Train and Platform Aptitude Formulas, Definitions, & Examples:

Overview:

 Topic Included: Formulas, Definitions & Exmaples. Main Topic: Quantitative Aptitude. Quantitative Aptitude Sub-topic: Time Speed and Distance Aptitude Notes & Questions. Questions for practice: 10 Questions & Answers with Solutions.

We are discussing different cases of trains and platforms here to understand the scenario easily.

Case (1): When a moving object (may be train) is crossing a stationary object (may be platform) and length of stationary object is considered then $$\left[T = \frac{l_m + l_s}{s_m}\right]$$

Where,
$$T$$ = Time taken.
$$l_m$$ = Length of moving object.
$$l_s$$ = Length of stationary object.
$$s_m$$ = Speed of moving object.

Example (1): A $$150$$ meter long train is crossing a 50 meter platform, at the speed of $$100 \ km/hr$$. How much time the train will take to cross the platform?

Solution: Given values, Length of the train $$(l_m) = 150 \ m$$, length of the platform $$(l_s) = 50 \ m$$, and Speed of the train $$(s_m) = 100 \ km/hr$$ = $$100 \times \frac{5}{18}$$ \ meter/sec, then $$\left[Time \ taken \ (T) = \frac{l_m + l_s}{s_m}\right]$$ $$\left[Time \ taken \ (T) = \frac{150 + 50}{100 \times \frac{5}{18}}\right]$$ $$Time \ taken \ (T) = \frac{200 \times 18}{500} = 7.2 \ sec$$

Example (2): A $$500$$ meter long train crossed a platform in $$30 \ sec$$, at the speed of $$80 \ km/hr$$. find out the length of the platform?
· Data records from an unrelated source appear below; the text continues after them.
(** * The calculator engines of Quiz04 and Quiz06

    A shallow embedding of the [Calculator] class of
    [Quiz04/calculator.py] and of the [Calculator] and
    [EngineeringCalculator] classes of [Quiz06/engineering_calculator.py],
    together with the two Python built-ins the engines lean on:
    [float(str)] and the format specification [.12g].

    Python floats are IEEE 754 binary64 numbers and are modelled by Rocq's
    primitive [float]; Python [str] values are modelled by [string] (the
    UTF-8 bytes of the text).  The engines only ever build their texts from
    ASCII characters, and the model of [float(str)] reads ASCII digits and
    ASCII white space only.

    No method of the basic engines can raise: [float(str)] is guarded by
    [except ValueError], the division by [b == 0.0], and float [+ - * /]
    overflow to infinities.  They are therefore total functions on the
    state.  The scientific methods of Quiz06 call the [math] module, which
    may raise, and return a [result]. *)

From Stdlib Require Import ZArith Bool List Lia Ascii String.
From Stdlib Require Import DecimalString.
From Stdlib Require Import Floats.
Import ListNotations.

Local Open Scope string_scope.
Local Open Scope Z_scope.

(** ** Text helpers *)

Module Text.

Definition is_digit (c : ascii) : bool :=
  let n := nat_of_ascii c in (48 <=? n)%nat && (n <=? 57)%nat.

(** [Py_ISSPACE]: space, \t, \n, \v, \f, \r. *)
Definition is_space (c : ascii) : bool :=
  let n := nat_of_ascii c in
  (n =? 32)%nat || ((9 <=? n)%nat && (n <=? 13)%nat).

(** ASCII lower-casing, used for the case-insensitive [inf]/[nan] words. *)
Definition lower (c : ascii) : ascii :=
  let n := nat_of_ascii c in
  if (65 <=? n)%nat && (n <=? 90)%nat then ascii_of_nat (n + 32) else c.

Fixpoint lower_str (s : string) : string :=
  match s with
  | EmptyString => EmptyString
  | String c r => String (lower c) (lower_str r)
  end.

(** [c in s] for a one-character needle. *)
Fixpoint contains (c : ascii) (s : string) : bool :=
  match s with
  | EmptyString => false
  | String x r => Ascii.eqb x c || contains c r
  end.

(** Number of occurrences of [c] in [s]. *)
Fixpoint count (c : ascii) (s : string) : nat :=
  match s with
  | EmptyString => O
  | String x r => ((if Ascii.eqb x c then 1 else 0) + count c r)%nat
  end.

(** [s.startswith(c)] for a one-character prefix. *)
Definition startswith (c : ascii) (s : string) : bool :=
  match s with
  | String x _ => Ascii.eqb x c
  | EmptyString => false
  end.

(** Whether [s] begins with a decimal digit. *)
Definition startswith_digit (s : string) : bool :=
  match s with
  | String x _ => is_digit x
  | EmptyString => false
  end.

(** [s[1:]] *)
Definition tail (s : string) : string :=
  match s with
  | String _ r => r
  | EmptyString => EmptyString
  end.

(** [a or b] on strings: the empty string is falsy. *)
Definition or_else (a b : string) : string :=
  match a with
  | EmptyString => b
  | _ => a
  end.

(** Longest prefix of decimal digits, and what follows it. *)
Fixpoint span_digits (s : string) : string * string :=
  match s with
  | String c r =>
      if is_digit c then let (d, t) := span_digits r in (String c d, t)
      else (EmptyString, s)
  | EmptyString => (EmptyString, EmptyString)
  end.

Fixpoint lstrip (s : string) : string :=
  match s with
  | String c r => if is_space c then lstrip r else s
  | EmptyString => EmptyString
  end.

Fixpoint rev_str (s acc : string) : string :=
  match s with
  | String c r => rev_str r (String c acc)
  | EmptyString => acc
  end.

Definition strip (s : string) : string :=
  rev_str (lstrip (rev_str (lstrip s) "")) "".

Fixpoint rstrip_char (c : ascii) (s : string) : string :=
  match s with
  | String x r =>
      match rstrip_char c r with
      | EmptyString => if Ascii.eqb x c then EmptyString else String x EmptyString
      | r' => String x r'
      end
  | EmptyString => EmptyString
  end.

Fixpoint repeat_char (c : ascii) (n : nat) : string :=
  match n with
  | O => EmptyString
  | S k => String c (repeat_char c k)
  end.

(** Value of a string of decimal digits (0 for the empty string). *)
Fixpoint digits_value (s : string) (acc : Z) : Z :=
  match s with
  | String c r => digits_value r (10 * acc + (Z.of_nat (nat_of_ascii c) - 48))
  | EmptyString => acc
  end.

(** Decimal digits of a natural number, without sign or padding. *)
Definition of_N (n : N) : string := NilZero.string_of_uint (N.to_uint n).

End Text.

(** ** [float(str)]

    CPython strips ASCII white space, validates the PEP 515 underscores,
    then reads [[+-]?(digits[.digits*]|.digits)([eE][+-]?digits)?] with
    David Gay's correctly rounded [strtod] (round to nearest, ties to even,
    overflow to infinity), and falls back on the words [inf], [infinity] and
    [nan].  [None] stands for [ValueError]. *)

Module PyFloat.

Import Text.

(** Underscores may only stand between two digits; they are then dropped. *)
Fixpoint drop_underscores (prev : ascii) (s : string) : option string :=
  match s with
  | EmptyString => if Ascii.eqb prev "_" then None else Some EmptyString
  | String c r =>
      if Ascii.eqb c "_" then
        if is_digit prev then drop_underscores c r else None
      else if Ascii.eqb prev "_" && negb (is_digit c) then None
      else option_map (String c) (drop_underscores c r)
  end.

Definition split_sign (s : string) : bool * string :=
  match s with
  | String "-" r => (true, r)
  | String "+" r => (false, r)
  | _ => (false, s)
  end.

(** The decimal exponent written after the mantissa: [Some 0] when there is
    none, [None] when the tail is not a well-formed exponent. *)
Definition parse_exponent (s : string) : option Z :=
  match s with
  | EmptyString => Some 0
  | String c r =>
      if Ascii.eqb (lower c) "e" then
        let (neg, r1) := split_sign r in
        match span_digits r1 with
        | (EmptyString, _) => None
        | (ds, EmptyString) =>
            let e := digits_value ds 0 in Some (if neg then - e else e)
        | _ => None
        end
      else None
  end.
Lemma emitting_cores (k : string) (p : core_params) :
  core_materials !! k = Some p →
  is_Some (emits p) ↔ k ∈ ["MoltenAmber"; "FrozenPlasma"; "StormEssence"; "EclipseCore"].
Proof.
  intros Hk. apply elem_of_list_to_map_2 in Hk.
  repeat (apply elem_of_cons in Hk as [[= -> ->] | Hk];
          [first [ split; [intros _; rewrite !elem_of_cons; by auto 10 | by eexists]
                 | split; [by intros [? ?] | not_in_list] ] |]).
  by apply elem_of_nil in Hk.
Qed.

Lemma paint_core_emission (params : core_params) (n : node) (k : string) :
  emits params = None → k = "Emission Strength" ∨ k = "Emission Color" →
  inputs (paint_core params n) !! k = inputs n !! k.
Proof.
  intros Hemits Hk. unfold paint_core. case_bool_decide; [| done].
  rewrite Hemits. cbn [inputs].
  destruct Hk as [-> | ->]; by rewrite !lookup_insert_ne by done.
Qed.

(** X15. Only four core types emit: MoltenAmber, FrozenPlasma,
    StormEssence and EclipseCore.  For any other type -- an unknown one
    included -- the core step writes neither emission socket, so a core
    material that glowed before keeps its emission strength and colour
    while its colour, roughness, transmission and metallic are
    replaced. *)
Theorem core_emission_kept (traits : gmap string string) (w : World) :
  (∀ k p, core_materials !! k = Some p →
     is_Some (emits p)
     ↔ k ∈ ["MoltenAmber"; "FrozenPlasma"; "StormEssence"; "EclipseCore"])
  ∧ (∀ params, core_materials !! get traits "CoreMaterial" "ClearCrystal" = None →
       get_core_material_params (get traits "CoreMaterial" "ClearCrystal") = Ok params →
       emits params = None)
  ∧ (∀ core d slots params ns,
       objects w !! "Core" = Some core → data core = ObMesh d →
       meshes w !! d = Some slots →
       get_core_material_params (get traits "CoreMaterial" "ClearCrystal") = Ok params →
       emits params = None →
       (∃ nodes_on,
          materials w !! ("MAT_Core_" +:+ get traits "CoreMaterial" "ClearCrystal")
          = Some (mk_material nodes_on (Some ns))) →
       (∀ n, n ∈ ns → core_ready n = true) →
       ∃ w' nodes_on ns',
         configure_core_material traits w = (Ok tt, w')
         ∧ materials w' !! ("MAT_Core_" +:+ get traits "CoreMaterial" "ClearCrystal")
           = Some (mk_material nodes_on (Some ns'))
         ∧ Forall2 (λ n n',
              inputs n' !! "Emission Strength" = inputs n !! "Emission Strength"
              ∧ inputs n' !! "Emission Color" = inputs n !! "Emission Color") ns ns').
Proof.
  split_and!.
  - apply emitting_cores.
  - intros params Hnone Hparams. unfold get_core_material_params in Hparams.
    rewrite (get_or_entry_unknown _ _ _ _ clear_crystal_entry Hnone) in Hparams.
    by injection Hparams as <-.
  - intros core d slots params ns Hcore Hdata Hmesh Hparams Hemits Hmat Hready.
    destruct (configure_core_material_run traits w core d slots params ns
                Hcore Hdata Hmesh Hparams (or_intror Hmat) Hready)
      as (w' & nodes_on & Hrun & Hmat').
    exists w', nodes_on, (paint_core params <$> ns). split_and!; [done | done |].
    apply Forall2_fmap_r, Forall_Forall2_diag, Forall_forall. intros n _.
    split; apply paint_core_emission; auto.
Qed.
(** * Hue entertainment streaming controller (HueDtlsController)

    A shallow embedding of the DTLS streaming controller: the Node [Buffer]
    operations it uses, the frame layout built by [sendUpdatePacket], the
    2:1 throttle of [sendUpdate], the keepalive tick [updateKeepalive] and
    the [close] lifecycle, followed by the properties proved about them. *)

From Stdlib Require Import ZArith List Lia Bool.
From stdpp Require Import base list strings.

Import ListNotations.
Local Open Scope Z_scope.

(** ** JavaScript exceptions as an error type *)

(** The only exception the modelled code can raise comes from the Buffer
    writers: a [RangeError] naming the offending argument. *)
Inductive JsError : Type :=
| RangeError (arg : string).

Definition result (A : Type) : Type := JsError + A.

Definition ok {A} (a : A) : result A := inr a.
Definition throw {A} (e : JsError) : result A := inl e.

Definition rbind {A B} (m : result A) (k : A -> result B) : result B :=
  match m with
  | inl e => inl e
  | inr a => k a
  end.

Notation "x <-! m ; k" := (rbind m (fun x => k))
  (at level 100, m at next level, right associativity).

(** ** Node Buffer *)

Module Buffer.

(** A buffer is its sequence of bytes; every byte is a Z in [0, 255]. *)
Abbreviation t := (list Z).

(** Storing a number into a Uint8Array element keeps its low 8 bits. *)
Definition uint8_store (v : Z) : Z := Z.land v 255.

(** [Buffer.from([...])] *)
Definition from (bytes : list Z) : t := map uint8_store bytes.

(** [Buffer.alloc(size, fill)] *)
Definition alloc (size : nat) (fill : Z) : t := replicate size (uint8_store fill).

(** [source.copy(target, targetStart)]: copies as many bytes of [source] as
    fit into [target] from [targetStart] on; [target] keeps its length. *)
Definition copy (source target : t) (targetStart : nat) : t :=
  take targetStart target
    ++ take (length target - targetStart) source
    ++ drop (targetStart + length source) target.

(** [buf.writeUInt8(value, offset)]: the value is range-checked first, then
    the offset; only then is the byte stored. *)
Definition writeUInt8 (buf : t) (value : Z) (offset : nat) : result t :=
  if (255 <? value) || (value <? 0) then throw (RangeError "value")
  else if negb (offset <? length buf)%nat then throw (RangeError "offset")
  else ok (<[offset := uint8_store value]> buf).

(** [buf.writeUInt16BE(value, offset)]: range check on the value
    (0 to 65535), bounds check on both bytes, then the high byte
    ([value >>> 8]) and the low byte are stored in that order. *)
Definition writeUInt16BE (buf : t) (value : Z) (offset : nat) : result t :=
  if (65535 <? value) || (value <? 0) then throw (RangeError "value")
  else if negb (offset + 1 <? length buf)%nat then throw (RangeError "offset")
  else ok (<[(offset + 1)%nat := uint8_store value]>
             (<[offset := uint8_store (Z.shiftr value 8)]> buf)).

(** [buf.toString('hex').match(/../g).join(' ')] *)
Definition hex_digit (d : Z) : string :=
  match d with
  | 0 => "0" | 1 => "1" | 2 => "2" | 3 => "3" | 4 => "4" | 5 => "5"
  | 6 => "6" | 7 => "7" | 8 => "8" | 9 => "9" | 10 => "a" | 11 => "b"
  | 12 => "c" | 13 => "d" | 14 => "e" | _ => "f"
  end%string.

Definition hex_byte (b : Z) : string :=
  (hex_digit (Z.shiftr b 4) +:+ hex_digit (Z.land b 15))%string.

Fixpoint hex_pairs (buf : t) : string :=
  match buf with
  | [] => ""
  | [b] => hex_byte b
  | b :: rest => hex_byte b +:+ " " +:+ hex_pairs rest
  end%string.

End Buffer.

(** ** Data model *)

(** [interface ColorUpdate { lightId: number; color: [number, number, number] }]
    Numbers are modelled by the integers they denote. *)
Record ColorUpdate : Type := mkColorUpdate {
  lightId : Z;
  color : Z * Z * Z
}.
Solution: Given values, Length of the train $$(l_m) = 500 \ m$$, time taken by the train to cross the platform $$(T) = 30 \ sec$$, and Speed of the train $$(s_m) = 80 \ km/hr$$ = $$80 \times \frac{5}{18}$$ \ meter/sec, then $$\left[Time \ taken \ (T) = \frac{l_m + l_s}{s_m}\right]$$ $$\left[30 = \frac{500 + l_s}{80 \times \frac{5}{18}}\right]$$ $$\frac{30 \times 80 \times 5}{18} = 500 + l_s$$ $$l_s = 166.67 \ meter$$

Example (3): A $$650$$ meter long train crossed a $$120 \ m$$ platform in $$12 \ sec$$, then find out the speed of the train?

Solution: Given values, Length of the train $$(l_m) = 650 \ m$$, time taken by the train to cross the platform $$(T) = 12 \ sec$$ length of the platform $$(l_s) = 120 \ m$$, then Speed of the train, $$\left[Time \ taken \ (T) = \frac{l_m + l_s}{s_m}\right]$$ $$\left[12 = \frac{650 + 120}{s_m}\right]$$ $$s_m = \frac{770}{12} = 64.167 \ m/sec$$

Example (4): A train crossed a $$250 \ m$$ platform in $$45 \ sec$$, at the speed of $$180 \ km/hr$$. find out the length of the train?

Solution: Given values, Length of the platform $$(l_s) = 250 \ m$$, time taken by the train to cross the platform $$(T) = 45 \ sec$$, and Speed of the train $$(s_m) = 180 \ km/hr$$ = $$180 \times \frac{5}{18}$$ \ meter/sec, then $$\left[Time \ taken \ (T) = \frac{l_m + l_s}{s_m}\right]$$ $$\left[45 = \frac{l_m + 250}{180 \times \frac{5}{18}}\right]$$ $$\frac{45 \times 180 \times 5}{18} = l_m + 250$$ $$l_m = 2,000 \ meter$$